Set down the lines below exactly as they stand, please. Go from the first through the one containing "rewrite (Hskip (j".

[Stored data entries]
============================================================

Lemma run_equiv_cons i l l' : run_equiv l l' -> run_equiv (i :: l) (i :: l').
Proof.
  intros Hl s t Hst. destruct (txs !! i) as [tx|] eqn:Hi.
  - rewrite !(run_order_cons _ _ _ _ Hi). cbn.
    destruct (local_respects _ _ s t (local_nth _ _ Hi) Hst) as [Hr He].
    destruct (Hl _ _ He) as [Hrs Hs]. by rewrite Hr, Hrs.
  - rewrite !run_order_skip by done. by apply Hl.
Qed.

Lemma run_equiv_refl l : run_equiv l l.
Proof. induction l as [|i l IH]; [by intros s t|by apply run_equiv_cons]. Qed.

Lemma run_equiv_swap i j l :
  i <> j -> ~ overlap i j -> run_equiv (j :: i :: l) (i :: j :: l).
Proof.
  intros Hij Hov s t Hst. destruct (txs !! i) as [ti|] eqn:Hi.
  2: { assert (forall l s, run_order txs (i :: l) s = run_order txs l s) as Hskip
         by (intros; by apply run_order_skip).
       rewrite (Hskip (j :: l)). cbn [run_order]. rewrite Hi. by apply (run_equiv_refl (j :: l)). }
  destruct (txs !! j) as [tj|] eqn:Hj.
  2: { rewrite run_order_skip by done. cbn [run_order]. rewrite Hj, Hi.
       pose proof (run_equiv_refl (i :: l) s t Hst) as Hr. cbn [run_order] in Hr. by rewrite Hi in Hr. }
  rewrite !(run_order_cons i ti), !(run_order_cons j tj), (run_order_cons i ti) by done. cbn [fst snd].
  assert (tx_access_set ti ## tx_access_set tj) as Hdis.
  { apply dec_stable. intros Hn. apply Hov. by exists ti, tj. }
  destruct (local_commute _ _ _ _ t (local_nth _ _ Hi) (local_nth _ _ Hj) Hdis) as (R1 & R2 & He).
  destruct (local_respects _ _ s t (local_nth _ _ Hj) Hst) as [Rj Hsj].
  destruct (local_respects _ _ _ _ (local_nth _ _ Hi) Hsj) as [Ri Hsi].
  destruct (run_equiv_refl l (execute_tx ti (execute_tx tj s).2).2
              (execute_tx tj (execute_tx ti t).2).2) as [Hrs Hs].
  { rewrite Hsi. by symmetry. }
  split; [|done]. rewrite Hrs, Rj, Ri, R1, R2. by apply insert_insert_ne.
Qed.

Lemma schedule_runs_equal order s :
  batch_schedule txs order ->
  (run_order txs order s).1 = (run_order txs (seq 0 (length txs)) s).1 /\
  (run_order txs order s).2 ≈ (run_order txs (seq 0 (length txs)) s).2.
Proof.
  intros Hs. assert (run_equiv order (seq 0 (length txs))) as Hr; [|by apply Hr].
  apply (reorder_ind overlap run_equiv); [apply run_equiv_refl| |apply run_equiv_cons|
    apply run_equiv_swap|apply NoDup_seq|by apply schedule_indices|].
  - intros l1 l2 l3 H12 H23 u t Hut. destruct (H12 u t Hut) as [-> He], (H23 t t) as [-> He']; [done|].
    split; [done|by etrans].
  - intros i j Hij%before_seq Hov. apply schedule_before; [done|lia|done].
Qed.
(* ===== verification/StateRoot.v ===== *)
(** * The state root of the account-only branch
    (crates/arc-state/src/lib.rs, crates/arc-crypto/src/merkle.rs)

    Without a recovery context and without the Jellyfish tree, [compute_state_root] brings
    a persistent Merkle tree up to date from the accounts marked dirty.  The marks cover
    what the families below write, so the root is the one a node that starts cold computes
    from the accounts. *)

From S2P Require Import Prelude Crypto Merkle Validators Blocks Ledger Tier1 Contracts Executor.
From S2P Require Import LedgerDemo LedgerV3 Locality BlockStm Footprint BlockExec.

Section StateRoot.
Context `{CR : Crypto, TC : TxCodec}.

(** [hash_bytes(&bincode::serialize(account).expect(..))]. *)
Definition account_leaf (a : Account) : outcome StateError Hash256 :=
  bytes ← expect (bincode_account a); Ok (hash_bytes bytes).

(** A step that can only abort. *)
Definition abort_only {A} (o : outcome unit A) : outcome StateError A :=
  match o with Ok a => Ok a | _ => Panic end.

============================================================

■ **Exercise output**:
Lemma run_equiv_cons i l l' : run_equiv l l' -> run_equiv (i :: l) (i :: l').
Proof.
  intros Hl s t Hst. destruct (txs !! i) as [tx|] eqn:Hi.
  - rewrite !(run_order_cons _ _ _ _ Hi). cbn.
    destruct (local_respects _ _ s t (local_nth _ _ Hi) Hst) as [Hr He].
    destruct (Hl _ _ He) as [Hrs Hs]. by rewrite Hr, Hrs.
  - rewrite !run_order_skip by done. by apply Hl.
Qed.

Lemma run_equiv_refl l : run_equiv l l.
Proof. induction l as [|i l IH]; [by intros s t|by apply run_equiv_cons]. Qed.

Lemma run_equiv_swap i j l :
  i <> j -> ~ overlap i j -> run_equiv (j :: i :: l) (i :: j :: l).
Proof.
  intros Hij Hov s t Hst. destruct (txs !! i) as [ti|] eqn:Hi.
  2: { assert (forall l s, run_order txs (i :: l) s = run_order txs l s) as Hskip
         by (intros; by apply run_order_skip).
       rewrite (Hskip (j :: l)). cbn [run_order]. rewrite Hi. by apply (run_equiv_refl (j :: l)). }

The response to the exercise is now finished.